Por todo o lado muralhas protectoras, checkpoints, soldados. Não faltam em Cabul cenários de barricada para a guerra, armamento, detectores de metal, barreiras, forças de segurança. Os atentados cada vez mais sofisticados prosseguem. Porquê?
Três anos depois de David Cameron ter declarado “mission accomplished” e Barack Obama ter assegurado que “a guerra americana no Afeganistão terminou”, a carnificina no centro de Cabul torna cristalino para os afegãos que não há pausas na violência.
No país que durante décadas foi pátio de recreio das duas potências – o discurso wilsoniano a favor da democracia e liberdade universais foi propulsionado por um realismo maquiavélico, a doutrina Reagan de apoio aos mujahideen, “os inimigos do meu inimigo”, ajudou ao colapso do comunismo e mergulhou no caos o Afeganistão – é raro subir-se aos telhados de forma voluntária. Os afegãos fazem-no quando a terra treme ou quando avistam uma nuvem negra de fumo no horizonte, como que aconteceu no dia 31 de maio, resultante da violenta explosão que matou 90 pessoas, feriu 400 feridos e destruiu parcialmente a embaixada da Alemanha. “O ataque dirigiu-se contra as pessoas que trabalham nas empresas de telecomunicações, nos bancos, em empresas privadas, em embaixadas. Contra pessoas que tentam fazer do Afeganistão um lugar melhor” escreveu Wazhma Frogh, membro do Parlamento.
Analistas de segurança questionam-se como foi possível detonar um camião cheio de explosivos na green zone e quem está por detrás da operação? A capital afegã é protegida por um chamado Ring of Steel, um cinto de 25 checkpoints da polícia nacional afegã, existindo ainda outros pontos de controlo em rotundas ou em nós rodoviários. Os habitantes de Cabul não se recordam de nenhuma época onde a presença das forças de segurança fosse tão incisiva. Muros de protecção de três, algumas vezes até cinco, metros bordam as estradas durante quilómetros. As residências de políticos, os edifícios oficiais e as embaixadas dispõem de pessoal de segurança próprio. Por todo o lado muralhas protectoras, checkpoints, soldados. Não faltam em Cabul cenários de barricada para a guerra, armamento, detectores de metal. A cidade é vigiada por câmaras aéreas e na zona das embaixadas os serviços secretos afegãos estão particularmente ativos. Face a isto como se explicam quer os ataques sistemáticos a forças de segurança – em 2016 , até meados de Novembro morreram 6785 soldados e polícias – quer os ataques suicidas contra civis?

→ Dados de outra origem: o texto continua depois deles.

Lemma quiet_no_inserts (evs : list Event) :
  forallb quiet evs = true → inserts evs = [] ∧ fetches evs = [].
Proof.
  induction evs as [|ev evs IH]; [auto|]. cbn.
  intros [Hev Hl]%andb_true_iff. destruct (IH Hl) as [Hi Hf].
  unfold inserts, fetches in *. cbn. unfold quiet in Hev.
  destruct (is_fetch ev), (is_insert ev); try discriminate. auto.
Qed.

(** X10 (scenario A).  A request that names its recipient and subject,
    passes the rate limiter and has something to send, on a deployment
    with a provider key and a provider that accepts: the answer is 200;
    the provider is called exactly once, with the recipient and subject
    of the request and, when a template is named, the rendered template
    in place of any html or text of the request; and exactly one insert
    is asked for, that of a [sent] record without error message, stored
    when the store takes it. *)
Theorem admitted_request_is_delivered (env : Env) (st st1 : State)
    (req : HttpRequest) (uid : string) :
  authenticated env req uid →
  present (req_to (json req)) = true →
  present (req_subject (json req)) = true →
  checkRateLimit (client_of req) uid env st = (Return allowed, st1) →
  present (RESEND_API_KEY env) = true →
  has_content (json req) →
  failure_message (provider env (payload_of env (json req))) = None →
  let payload := payload_of env (json req) in
  let row := log_entry uid (json req) sent None in
  ∃ st' evs,
    serve req env st
      = (Return {| status_of := 200;
                   body := success_body "Email sent successfully" |}, st')
    ∧ trace st' = (trace st ++ evs)%list
    ∧ fetches evs = [Fetch payload]
    ∧ to payload = req_to (json req)
    ∧ payload_subject payload = req_subject (json req)
    ∧ (∀ r, present (req_template (json req)) = true →
            rendered_for (json req) = Return r →
            payload_html payload = Some (html r)
            ∧ payload_text payload = Some (text r))
    ∧ inserts evs = [InsertRow (Some uid) row]
    ∧ new_status row = sent ∧ new_error_message row = None
    ∧ (insert_error env = None →
       email_logs st' =
       (email_logs st ++ [stored (length (email_logs st)) (db_clock env) row])%list).
Proof.
  intros Hauth Hto Hsubj Hrl Hkey Hcontent Hok payload row.
  destruct (checkRateLimit_effects _ _ _ _ _ _ Hrl) as (Hrows & (evs1 & Htr & Hq) & _).
  destruct (quiet_no_inserts _ Hq) as [Hi1 Hf1].
  pose proof (sendEmail_posts env st1 (json req) Hkey Hcontent) as Hsend.
  cbn zeta in Hsend. rewrite Hok in Hsend.
  pose proof (serve_sent _ _ _ _ _ _ Hauth Hto Hsubj Hrl Hsend) as Hserve.
  fold row in Hserve.
  match type of Hsend with _ = (_, ?s2) => set (st2 := s2) in * end.
  assert (Htr2 : trace st2 = (trace st ++ evs1
                   ++ [Fetch payload; ConsoleLog "Email sent successfully:"])%list).
  { unfold st2. cbn [trace]. rewrite Htr, <- !app_assoc. reflexivity. }
  assert (Hi2 : inserts (evs1 ++ [Fetch payload;
                                  ConsoleLog "Email sent successfully:"]) = []).
  { unfold inserts in *. rewrite List.filter_app, Hi1. reflexivity. }
  destruct (events_of_log env st st2 (after_log env st2 row) row _ []
              Htr2 Hi2 eq_refl (eq_sym (app_nil_r _)))
    as (evs & Hevs & Hins & Hfetch).
  eexists. exists evs. split; [exact Hserve|]. split; [exact Hevs|].
  split.
  { rewrite Hfetch. unfold fetches in *. rewrite List.filter_app, Hf1. reflexivity. }
  split; [reflexivity|]. split; [reflexivity|]. split.
  { intros r Ht Hr. unfold payload, payload_of, content_of. cbn [payload_html payload_text].
    rewrite Ht, Hr. auto. }
  split; [exact Hins|]. split; [reflexivity|]. split; [reflexivity|].
  intros Hins'. rewrite after_log_stored by assumption.
  unfold st2. cbn [email_logs]. rewrite Hrows. reflexivity.
Qed.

No Afeganistão estão estacionados cerca de 13 mil soldados da NATO, cuja principal missão – uma vez que a missão de combate terminou oficialmente em 2014 – é apoiar e treinar as forças de segurança nacionais. Fontes militares ocidentais duvidam que os afegãos partilhem o objectivo da NATO – vencer os fundamentalistas islâmicos sejam talibans, do Daesh, ou outros grupos – e apontam que militares e polícias estão muito mais preocupados em proteger as suas famílias e chegar a acordos com políticos poderosos. Muitas forças de segurança afegãs faltam às acções de formação.
O atentado de 31 de maio, que revela um inquietante aumento de capacidade dos terroristas – não seria possível sem uma cooperação estreita entre os autores, os serviços secretos e as forças de segurança, ambos minados pela corrupção. Às forças de segurança falta uma liderança constante e uma cooperação abrangente. Postos chaves estão por ocupar devido a querelas internas no governo. Do mesmo mal padece o ministério do Interior e os serviços secretos, onde alguns cargos são atribuídos a parentes próximos ou membros da mesma etnia sem as necessárias qualificações.
Os militares aliados já se deram conta desta ameaça e os analistas notam que os ataques minam a (já de si pouca) confiança popular no poder político, podem bloquear o apoio dos doadores estrangeiros, que permite manter a educação, os media, os serviços médicos e a sociedade civil a funcionar minimamente, atirando para os braços dos extremistas jovens e adultos sem perspectivas. “A nossa segurança defende-se no Hindukusch”, uma máxima que entrou nas academias militares, cunhada em 2003, pelo antigo ministro da Defesa alemão, Peter Struck, e que em nada perdeu de atualidade.